What happens in the middle of the season? The end? How is a head coach supposed to know when it is or isn't allowed — in Dictator Stern's eyes — to sit his own player on his own team? And how closely has Stern been watching each of the 30 NBA teams to know where each player is at health-wise at any given point in the season?
Those are all questions left unanswered, because Stern doesn't have any answers. Nonetheless, Rivers isn't worried about it.
"I'm not going to give it a lot of thought." Rivers said. "Listen, we'll do it when we want to do it, and we should be able to do it. It could be early in the season, end of the season. Now if we give a guy off because he has a family thing — it's just so many things here. Hopefully we all figure it out."

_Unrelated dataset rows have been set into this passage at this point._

Inductive spec_step (cap : Z) : op -> spec -> answer -> spec -> Prop :=
  (* the frozen part answers first; a dynamic hit is promoted *)
  | s_find yes ac k d f m : overflows k d = None ->
      spec_step cap (Find yes ac k) (Sp d f m) (Found (look ac k (f ++ d))) (Sp (bump k d) f m)
  | s_insert_tier yes k v d f : spec_step cap (Insert yes k v) (Sp d f Tier) (Bool false) (Sp d f Tier)
  | s_insert_dup yes k v d f m w : assoc k (f ++ d) = Some w ->
      spec_step cap (Insert yes k v) (Sp d f m) (Bool false) (Sp d f m)
  (* the dynamic part has what the frozen one leaves of the capacity *)
  | s_insert yes k v d f m : m <> Tier -> assoc k (f ++ d) = None ->
      spec_step cap (Insert yes k v) (Sp d f m) (Bool true) (Sp (take_in (cap - Z.of_nat (length f)) k v d) f m)
  (* whole frequencies, as few of them as hold [FC_size] entries *)
  | s_ratio q d1 d2 m : ~ (999 # 1000 <= q)%Q -> (FC_size cap q <= Z.of_nat (length d1))%Z ->
      (d1 <> [] -> (Z.of_nat (length (hot d1)) < FC_size cap q)%Z) ->
      (forall x y, x ∈ d1 -> y ∈ d2 -> (freq y < freq x)%Z) ->
      spec_step cap (ConstructRatio q) (Sp (d1 ++ d2) [] m) (Bool true) (Sp d2 d1 (if decide (m = Tier) then Tier else Ratio))
  | s_tier d m : spec_step cap ConstructTier (Sp d [] m) (Bool true) (Sp [] d Tier)
  (* frozen entries return in front of all others, in their order *)
  | s_deconstruct d f m g :
      (forall x y, x ∈ f -> y ∈ f -> (freq x < freq y)%Z -> (g (freq x) < g (freq y))%Z) ->
      (forall x y, x ∈ f -> y ∈ d -> (freq y < g (freq x))%Z) ->
      spec_step cap Deconstruct (Sp d f m) Done (Sp (raise g f ++ d) [] Dynamic)
  | s_deconstruct_none d m : spec_step cap Deconstruct (Sp d [] m) Done (Sp d [] m)
  | s_clear d f m : spec_step cap Clear (Sp d f m) Done (Sp [] [] m)
  | s_size d f m : spec_step cap Size (Sp d f m) (Count (Z.of_nat (length (f ++ d)))) (Sp d f m).

(** The highest frequency. *)
Definition top (l : list (Z * (Z * Z))) : Z := match l with [] => 1%Z | e :: _ => freq e end.

(** The calls that may fail: construction while something is frozen, a
    [construct_ratio] that would have to freeze entries of the lowest frequency,
    a hit whose new frequency is not a [long long] or needs a node of its own
    and is not an [int] ([ListNode(const int&)]), a deconstruction that gets to
    frequencies beyond [long long] (its [int] counts the frozen buckets, of which
    one may be empty). *)
Inductive spec_fails (cap : Z) : op -> spec -> crash -> Prop :=
  | f_ratio_frozen q d f m : m <> Dynamic -> spec_fails cap (ConstructRatio q) (Sp d f m) AssertFail
  | f_tier_frozen d f m : m <> Dynamic -> spec_fails cap ConstructTier (Sp d f m) AssertFail
  | f_ratio_big q d f m : (999 # 1000 <= q)%Q -> spec_fails cap (ConstructRatio q) (Sp d f m) AssertFail
  | f_ratio_few q d m : (Z.of_nat (length (hot d)) < FC_size cap q)%Z ->
      spec_fails cap (ConstructRatio q) (Sp d [] m) AssertFail
  | f_find yes ac k d f m e : assoc k f = None -> overflows k d = Some e -> spec_fails cap (Find yes ac k) (Sp d f m) e
  | f_deconstruct d f m : (2 ^ 31 <= Z.of_nat (S (length f)) \/ 2 ^ 63 <= top d + Z.of_nat (S (length f)))%Z ->
      spec_fails cap Deconstruct (Sp d f m) SignedOverflow
  | f_ratio_empty q m : (0 < FC_size cap q)%Z -> spec_fails cap (ConstructRatio q) (Sp [] [] m) NullDeref.

(** Sequences of calls, up to the first that fails. *)
Inductive spec_trace (cap : Z) : list op -> spec -> res (list answer * spec) -> Prop :=
  | t_end sp : spec_trace cap [] sp (Ok ([], sp))
  | t_call o ops sp a sp' rest sp'' : spec_step cap o sp a sp' -> spec_trace cap ops sp' (Ok (rest, sp'')) ->
      spec_trace cap (o :: ops) sp (Ok (a :: rest, sp''))
  | t_later o ops sp a sp' e : spec_step cap o sp a sp' -> spec_trace cap ops sp' (Crash e) -> spec_trace cap (o :: ops) sp (Crash e)
  | t_fails o ops sp e : spec_fails cap o sp e -> spec_trace cap (o :: ops) sp (Crash e).

(** Keys and values as the frozen table takes them. *)
Definition op_ok (o : op) : Prop :=
  match o with
  | Find _ _ k => key32 k
  | Insert _ k v => key32 k /\ v <> 0%Z
  | ConstructRatio q => (0 <= q)%Q
  | _ => True
  end.

(** ** The frozen table of a list of buckets *)
Definition table (v : Z -> Z) (ks : list Z) : gmap Z Z := list_to_map ((fun k => (k, v k)) <$> ks).

Lemma table_elem v ks k : table v ks !! k = if decide (k ∈ ks) then Some (v k) else None.
Proof.
  unfold table. induction ks as [|j ks IH]; cbn; [by rewrite lookup_empty|]. destruct (decide (k = j)) as [->|Hk].
  - rewrite lookup_insert_eq, decide_True; [done | left].
  - rewrite lookup_insert_ne, IH by done. do 2 case_decide; set_solver.
Qed.

Lemma assoc_ents v l k : NoDup (home l).*1 -> fst <$> assoc k (ents v l) = if decide (k ∈ (home l).*1) then Some (v k) else None.
Proof.
  intros HN. case_decide as Hk.
  - apply list_elem_of_fmap in Hk as ([j a] & -> & Hin). destruct (home_elem _ _ _ Hin) as (pre & b & post & -> & _ & Hb).
    assert (Ha : assoc j (ents v (pre ++ b :: post)) = Some (v j, fre b)) ; [|cbn [fst]; by rewrite Ha].
    apply assoc_Some; [by rewrite ents_keys|]. rewrite ents_app, ents_cons, !elem_of_app. right. left. apply list_elem_of_fmap. by exists j.
  - rewrite (proj2 (assoc_None k _)); [done|]. by rewrite ents_keys.
Qed.

Section freeze.
Context {M : Type -> Type} `{CHMLaws M} {T : Type} `{CLHTLaws T}.
Implicit Types (m : M LFUValue) (t : T).

(** Keys of live entries. *)
Definition Live m (ks : list Z) : Prop :=
  Forall (fun k => key32 k /\ exists x, chm_find m k = Some x /\ val x <> 0%Z) ks.

Lemma freeze_ring_spec cm m ks t F done_ count :
  Live m ks -> NoDup (done_ ++ ks) -> frozen t (table (value_of m) done_) -> (0 <= count)%Z -> (count + Z.of_nat (length ks) < 2 ^ 64)%Z ->
  F = table (value_of m) (done_ ++ ks) ->
  exists t', freeze_ring cm m ks t count = (ks, t', (count + Z.of_nat (length ks))%Z) /\ frozen t' F.
Proof.
  intros HL. revert t done_ count. induction HL as [|k ks [Hk (x & Hx & Hv)] HL IH]; intros t done_ count HN Hf H0c Hc HF; cbn [freeze_ring].
  - rewrite app_nil_r in HF. subst F. exists t. split; [|done]. do 2 f_equal. cbn. lia.
  - rewrite Hx. assert (HF' : frozen (CLHT_insert t k (val x)).2 (table (value_of m) (done_ ++ [k]))).
    { assert (Hkd : k ∉ done_) by (apply NoDup_app in HN as (_ & HN & _); intros Hd; by apply (HN k Hd); left).
      destruct (frozen_insert t _ k (val x) Hf Hk) as [Hg Hw]; [by rewrite table_elem, decide_False | done |].
      assert (He : <[k:=val x]> (table (value_of m) done_) = table (value_of m) (done_ ++ [k])); [|by rewrite <- He].
      apply map_eq. intros j. rewrite table_elem. destruct (decide (j = k)) as [->|Hj].
      - rewrite lookup_insert_eq, decide_True by set_solver. unfold value_of. by rewrite Hx.
      - rewrite lookup_insert_ne, table_elem by done. do 2 case_decide; set_solver. }
    cbn [length] in Hc. rewrite u64_small by lia.
    destruct (IH (CLHT_insert t k (val x)).2 (done_ ++ [k]) (count + 1)%Z) as (t' & -> & Ht'); rewrite <- ?(assoc_L (++)); try done; try lia.
    exists t'. split; [|done]. cbn [length]. rewrite Nat2Z.inj_succ, Z.add_succ_r, Z.add_1_r, Z.add_succ_l. done.
Qed.

Lemma bucket_eta b : Bucket (address b) (fre b) (ring b) = b.
Proof. by destruct b. Qed.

The only thing figured out is that Stern doesn't have anything figured out. Now the topic of sitting out players has come to the forefront of the NBA, certainly not a place for it. Rivers feels that Stern's quick (and most likely thoughtless) statement forced him to do something
"I think it was an action and a reaction, personally," Rivers said. "I thought the reaction was probably overdone yesterday, then all of a sudden you have to have an action. So let's just hope we figure it out."
Despite the fine, Rivers doesn't think teams will think twice before sitting a player for any reason they feel necessary.
"I doubt it, I doubt it," he said. "Whatever is going to help your team win, a coach has got to do. Because if you don't, and it hurts your team, then you're the one who won't be around. So you have to do whatever is best for your team."
Stern and Co. did such a good job running the Hornets, you'd think they'd know that by now. Oh, wait.